Machine learning clustering KMeans

Keywords: Machine Learning AI kmeans

Graphical K-Means algorithm

This paper introduces a common unsupervised learning algorithm, called K-Means algorithm: K-Means algorithm.

K-Means algorithm is the most basic and important algorithm in unsupervised learning, especially clustering algorithm. It is very simple to implement. Clustering effect is also very good, so it is widely used.
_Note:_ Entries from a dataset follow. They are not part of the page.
Lemma X10_getTrackNotes_has_one_vector_per_track_witness :
  exists st,
    doWork sample_file = Ok st
    /\ Z.of_nat (length (getTrackNotes st))
       = u8 (nth 10 sample_file x00) * 256 + u8 (nth 11 sample_file x00)
    /\ length (getTrackNotes st) = 2%nat.
Proof.
  assert (H : exists st, doWork sample_file = Ok st
                         /\ length (getTrackNotes st) = 2%nat).
  { eexists. split; [vm_compute; reflexivity | reflexivity]. }
  destruct H as (st & Hrun & Hlen).
  exists st. split; [exact Hrun|]. split; [|exact Hlen].
  exact (X10_getTrackNotes_has_one_vector_per_track sample_file st Hrun).
Defined.

(** X11.  Whenever [doWork] runs to its end, on any file, the notes returned
    by [getTrackNotes], track after track, are exactly the notes of the
    noteOff and noteOn lines that were printed, in the order of the lines:
    no note is stored without its line and no such line is printed without
    its note. *)
Theorem X11_getTrackNotes_agrees_with_printed_lines
        (bytes : list byte) (st : State) :
  doWork bytes = Ok st ->
  concat (getTrackNotes st) = printed_notes (out st).
Proof. intros H. exact (proj2 (doWork_in_step bytes st H)). Qed.

Lemma X11_getTrackNotes_agrees_with_printed_lines_witness :
  exists st,
    doWork (sample_header x02 ++ two_chunks) = Ok st
    /\ concat (getTrackNotes st) = printed_notes (out st)
    /\ concat (getTrackNotes st) = [mkNote 60 true].
Proof.
  assert (H : exists st, doWork (sample_header x02 ++ two_chunks) = Ok st
                         /\ concat (getTrackNotes st) = [mkNote 60 true]).
  { eexists. split; [vm_compute; reflexivity | reflexivity]. }
  destruct H as (st & Hrun & Hnotes).
  exists st. split; [exact Hrun|]. split; [|exact Hnotes].
  exact (X11_getTrackNotes_agrees_with_printed_lines _ st Hrun).
Defined.

(** ** The recorded status *)

Lemma resolve_status_value st :
  match resolve_status st with
  | Ok (s, st') =>
      prevStatus st' = prevStatus st
      /\ (s = prevStatus st \/ 0x80 <= s <= 0xFF)
  | Fail e => True
  end.
Proof.
  destruct st as [[before [|b rest]] tc ps fl tn o]; [exact I|].
  unfold resolve_status.
  rewrite (bind_ok _ _ _ _ _ (file_read_ok _ _ _ _ _ _ _ _)).
  pose proof (u8_range b).
  destruct (Z.ltb_spec (u8 b) 0x80); cbn; split; auto; right; lia.
Qed.

Lemma dispatch_prevStatus k deltaTime status st :
  match dispatch k deltaTime status st with
  | Ok (_, st') => prevStatus st' = prevStatus st \/ prevStatus st' = status
  | Fail e => True
  end.
Proof.
  assert (Hv : forall (m : M unit),
             respects calm not_fuel m ->
             match (set_prevStatus status ;; m) st with
             | Ok (_, st') =>
                 prevStatus st' = prevStatus st \/ prevStatus st' = status
             | Fail e => True
             end).
  { intros m Hm.
    pose proof (after_set_prevStatus status m not_fuel Hm st) as H.
    destruct (bind _ _ st) as [[u st']|e]; [|exact I].
    right. exact (proj1 H). }
  unfold dispatch.
  repeat match goal with
         | |- match (if ?c then _ else _) st with _ => _ end =>
             destruct c eqn:?
         end;
    try solve [apply Hv; respects_steps].
  - pose proof (case_metaEvent_effect status st) as H.
    destruct (case_metaEvent status st) as [[u st']|e]; [|exact I].
    right. exact (proj1 H).
  - cbn. now left.
Qed.

(** X12.  The running status is never a data byte: if [prevStatus] is its
    initial 0 or a byte with bit 7 set before a pass of the event loop, it is
    so after the pass, whatever bytes the pass reads. *)
Theorem X12_prevStatus_is_never_a_data_byte k st u st' :
  event_iteration k st = Ok (u, st') ->
  status_recorded st ->
  status_recorded st'.
Proof.
  unfold status_recorded. intros H Hst. unfold event_iteration in H.
  unfold bind at 1 in H.
  pose proof (respects_file_readVariableLengthData st) as Hd.
  destruct (file_readVariableLengthData st) as [[d st1]|e]; [|discriminate].
  destruct Hd as [[Hps1 _] _].
  unfold bind in H.
  pose proof (resolve_status_value st1) as Hr.
  destruct (resolve_status st1) as [[s st2]|e]; [|discriminate].
  destruct Hr as [Hps2 Hs].
  pose proof (dispatch_prevStatus k d s st2) as Hp. rewrite H in Hp.
  destruct Hp as [Hp | Hp]; rewrite Hp.
  - rewrite Hps2, Hps1. exact Hst.
  - destruct Hs as [-> | Hs]; [rewrite Hps1; exact Hst | now right].
Qed.

Lemma X12_prevStatus_is_never_a_data_byte_witness :
  event_iteration 0 (first_track_state [x00; x90; x3c; x40; x00; xff; x2f; x00])
  = Ok (tt, mkState (mkStream [x40; x3c; x90; x00] [x00; xff; x2f; x00])
                    (mkTrack 0 0) 0x90 false [[mkNote 60 true]]
                    [RNoteOn 60 64 0])
  /\ status_recorded
       (first_track_state [x00; x90; x3c; x40; x00; xff; x2f; x00])
  /\ status_recorded
       (mkState (mkStream [x40; x3c; x90; x00] [x00; xff; x2f; x00])
                (mkTrack 0 0) 0x90 false [[mkNote 60 true]]
                [RNoteOn 60 64 0]).
Proof.
  assert (H : event_iteration 0
                (first_track_state [x00; x90; x3c; x40; x00; xff; x2f; x00])
              = Ok (tt, mkState (mkStream [x40; x3c; x90; x00]
                                          [x00; xff; x2f; x00])
                                (mkTrack 0 0) 0x90 false [[mkNote 60 true]]
                                [RNoteOn 60 64 0]))
    by (vm_compute; reflexivity).
  assert (H0 : status_recorded
                 (first_track_state [x00; x90; x3c; x40; x00; xff; x2f; x00]))
    by (left; reflexivity).
  split; [exact H|]. split; [exact H0|].
  exact (X12_prevStatus_is_never_a_data_byte _ _ _ _ H H0).
Defined.

(** ** The channel of a channel event *)

(** X13.  The low nibble of the status byte, the MIDI channel, plays no part
    in decoding a channel event: two status bytes of the same family (0x8 to
    0xE) make the pass read the same bytes, print the same lines and push the
    same note, and differ only in the byte that is left in [prevStatus].  The
    notes of all sixteen channels of a track end up in the one vector of the
    track. *)
Theorem X13_channel_is_ignored k deltaTime status status' st :
  Z.shiftr status 4 = Z.shiftr status' 4 ->
  EventType.noteOff <= Z.shiftr status 4 <= EventType.pitchBend ->
  dispatch k deltaTime status' st
  = match dispatch k deltaTime status st with
    | Ok (u, st1) => Ok (u, with_prevStatus status' st1)
    | Fail e => Fail e
    end.
Proof.
  intros Hfam Hrange. unfold dispatch. rewrite <- Hfam.
  cbv [EventType.noteOff EventType.noteOn EventType.noteAfterTouch
       EventType.controller EventType.programChange
       EventType.channelAfterTouch EventType.pitchBend EventType.metaEvent]
    in *.
  destruct st as [[before p] tc ps fl tn o].
  repeat match goal with
         | |- context [if ?a =? ?b then _ else _] =>
             destruct (Z.eqb_spec a b)
         end;
    try lia;
    unfold case_noteOff, case_noteOn, case_noteAfterTouch,
      case_controller, case_programChange, case_channelAfterTouch,
      case_pitchBend, bind, trackNotes_push;
    destruct p as [|a [|b p]]; cbn;
    try destruct (push_back_at k _ tn); reflexivity.
Qed.

Lemma X13_channel_is_ignored_witness :
  Z.shiftr 0x90 4 = Z.shiftr 0x9F 4
  /\ EventType.noteOff <= Z.shiftr 0x90 4 <= EventType.pitchBend
  /\ dispatch 0 0 0x9F (first_track_state [x3c; x40; x00])
     = match dispatch 0 0 0x90 (first_track_state [x3c; x40; x00]) with
       | Ok (u, st1) => Ok (u, with_prevStatus 0x9F st1)
       | Fail e => Fail e
       end.
Proof.
  assert (H1 : Z.shiftr 0x90 4 = Z.shiftr 0x9F 4) by reflexivity.
  assert (H2 : EventType.noteOff <= Z.shiftr 0x90 4 <= EventType.pitchBend)
    by (vm_compute; split; discriminate).
  split; [exact H1|]. split; [exact H2|].
  exact (X13_channel_is_ignored 0 0 0x90 0x9F _ H1 H2).
Defined.

(** ** Files without tracks *)

(** X14.  When the header announces no track, [doWork] reads the 14 bytes of
    the header and nothing else: it returns no vector of notes and prints the
    banner and the closing line only, whatever follows the header. *)
Theorem X14_doWork_without_tracks (head rest : list byte) :
  length head = 14%nat ->
  header_ntrks head = 0 ->
  doWork (head ++ rest)
  = Ok (mkState (mkStream (rev head) rest) (mkTrack 0 0) 0 false []
                [RParserBanner 0; RAllTracksProcessed]).
Proof.
  intros Hlen Hn. unfold doWork, open.
  destruct (acquireHeaderData_ok head [] rest Hlen) as (h & Hh & Hntrks).
  rewrite Hh, Hntrks, Hn, app_nil_r. reflexivity.
Qed.

Lemma X14_doWork_without_tracks_witness :
  length (sample_header x00) = 14%nat
  /\ header_ntrks (sample_header x00) = 0
  /\ doWork (sample_header x00 ++ sample_chunk_head x04 ++ [x00; xff; x2f; x00])
     = Ok (mkState (mkStream (rev (sample_header x00))
                             (sample_chunk_head x04 ++ [x00; xff; x2f; x00]))
                   (mkTrack 0 0) 0 false []
                   [RParserBanner 0; RAllTracksProcessed]).
Proof.
  split; [reflexivity|]. split; [reflexivity|].
  exact (X14_doWork_without_tracks (sample_header x00)
           (sample_chunk_head x04 ++ [x00; xff; x2f; x00]) eq_refl eq_refl).
Defined.

(** ** Declared lengths that the decoder does not use *)

(** X15.  The end-of-track event ends the loop whatever length it declares:
    the length is read and dropped, and if it is not zero the bytes it
    announces are left unread behind the cursor. *)
Theorem X15_end_of_track_ignores_declared_length
        fuel k ds ls before rest tc ps tn o :
  is_vlq ds = true ->
  is_vlq ls = true ->
  event_loop (S fuel) k
    (mkState (mkStream before (ds ++ xff :: x2f :: ls ++ rest)) tc ps false tn o)
  = Ok (tt, mkState (mkStream (rev ls ++ x2f :: xff :: rev ds ++ before) rest)
                    tc 0xFF true tn (o ++ [REndOfTrack])).
Proof.
  intros Hds Hls. rewrite event_loop_step.
  assert (Hstep :
    event_iteration k
      (mkState (mkStream before (ds ++ xff :: x2f :: ls ++ rest))
               tc ps false tn o)
    = Ok (tt, mkState (mkStream (rev ls ++ x2f :: xff :: rev ds ++ before) rest)
                      tc 0xFF true tn (o ++ [REndOfTrack]))).
  { unfold event_iteration.
    rewrite (bind_ok _ _ _ _ _
               (file_readVariableLengthData_ok _ _ _ _ _ _ _ _ Hds)).
    rewrite (bind_ok _ _ _ _ _
               (resolve_status_explicit _ xff _ _ _ _ _ _
                  ltac:(vm_compute; discriminate))).
    change (u8 xff) with 255.
    unfold dispatch. change (Z.shiftr 255 4) with 15. cbn.
    unfold case_metaEvent. cbn. unfold with_file. cbn.
    rewrite (bind_ok _ _ _ _ _
               (file_readVariableLengthData_ok _ _ _ _ _ _ _ _ Hls)).
    reflexivity. }
  rewrite (bind_ok _ _ _ _ _ Hstep). apply event_loop_done.
Qed.

Lemma X15_end_of_track_ignores_declared_length_witness :
  is_vlq [x00] = true
  /\ is_vlq [x02] = true
  /\ event_loop 9 0
       (mkState (mkStream [] ([x00] ++ xff :: x2f :: [x02] ++ [xaa; xbb; x00]))
                (mkTrack 0 0) 0 false [[]] [])
     = Ok (tt, mkState (mkStream (rev [x02] ++ x2f :: xff :: rev [x00] ++ [])
                                 [xaa; xbb; x00])
                       (mkTrack 0 0) 0xFF true [[]] ([] ++ [REndOfTrack])).
Proof.
  split; [reflexivity|]. split; [reflexivity|].
  exact (X15_end_of_track_ignores_declared_length 8 0 [x00] [x02] []
           [xaa; xbb; x00] (mkTrack 0 0) 0 [[]] [] eq_refl eq_refl).
Defined.

(** ** System exclusive events *)

(** X16.  After the status byte 0xF0 or 0xF7 the decoder takes one byte as a
    type and drops it, reads a variable-length length, and skips that many
    bytes: the payload yields no note and no event, whatever its bytes are,
    and the status byte stays in [prevStatus]. *)
Theorem X16_sysex_payload_is_skipped
        k ds s type ls payload before rest tc ps fl tn o :
  is_vlq ds = true ->
  is_vlq ls = true ->
  vlq_value ls = payload_length payload ->
  u8 s = 0xF0 \/ u8 s = 0xF7 ->
  event_iteration k
    (mkState (mkStream before (ds ++ s :: type :: ls ++ payload ++ rest))
             tc ps fl tn o)
  = Ok (tt, mkState
              (mkStream (rev payload ++ rev ls ++ type :: s :: rev ds ++ before)
                        rest)
              tc (u8 s) fl tn
              (o ++ [if u8 s =? 0xF0 then RSysexBegin else RSysexEnd])).
Proof.
  intros Hds Hls Hlen Hs. unfold event_iteration.
  rewrite (bind_ok _ _ _ _ _
             (file_readVariableLengthData_ok _ _ _ _ _ _ _ _ Hds)).
  rewrite (bind_ok _ _ _ _ _
             (resolve_status_explicit _ s _ _ _ _ _ _ ltac:(lia))).
  pose proof (u8_range s).
  rewrite dispatch_metaEvent by (apply meta_family; lia).
  assert (Hrun : forall r,
    (type0 <- file_read ;;
     length <- file_readVariableLengthData ;;
     text <- file_readDefinedLengthData length ;;
     cout r)
      (mkState (mkStream (s :: rev ds ++ before)
                         (type :: ls ++ payload ++ rest))
               tc (u8 s) fl tn o)
    = Ok (tt, mkState
                (mkStream (rev payload ++ rev ls ++ type :: s :: rev ds ++ before)
                          rest)
                tc (u8 s) fl tn (o ++ [r]))).
  { intros r.
    rewrite (bind_ok _ _ _ _ _ (file_read_ok _ _ _ _ _ _ _ _)).
    rewrite (bind_ok _ _ _ _ _
               (file_readVariableLengthData_ok _ _ _ _ _ _ _ _ Hls)).
    rewrite Hlen.
    rewrite (bind_ok _ _ _ _ _
               (file_readDefinedLengthData_ok _ _ _ _ _ _ _ _)).
    reflexivity. }
  unfold case_metaEvent, bind at 1. cbn.
  destruct Hs as [E | E]; rewrite E in Hrun |- *; cbn; apply Hrun.
Qed.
This article will explain in detail from the following 8 aspects:

Algorithmic thought

Unsupervised learning

Before formally introducing the K-Means algorithm, let's explain unsupervised learning. Explain it in a very popular sentence:

Whether it is supervised or not, we only need to see whether the input data has labels

If the input data is labeled, it is supervised learning. For example, KNN algorithm (K-nearest neighbor) is a typical supervised learning algorithm; If there is no label, it is considered as unsupervised learning, such as the K-Means algorithm to be introduced in this paper

Let's look at the application of unsupervised learning clustering algorithm:

  • market segmentation
  • Social network analysis
  • Organize computer clusters
  • Galaxy formation

Algorithmic thought

K-Means clustering algorithm is an iterative clustering analysis algorithm. The idea of the algorithm is: we need to randomly select k objects as the initial cluster center, then calculate the distance between each object and each cluster center, and then assign each object to the nearest cluster center.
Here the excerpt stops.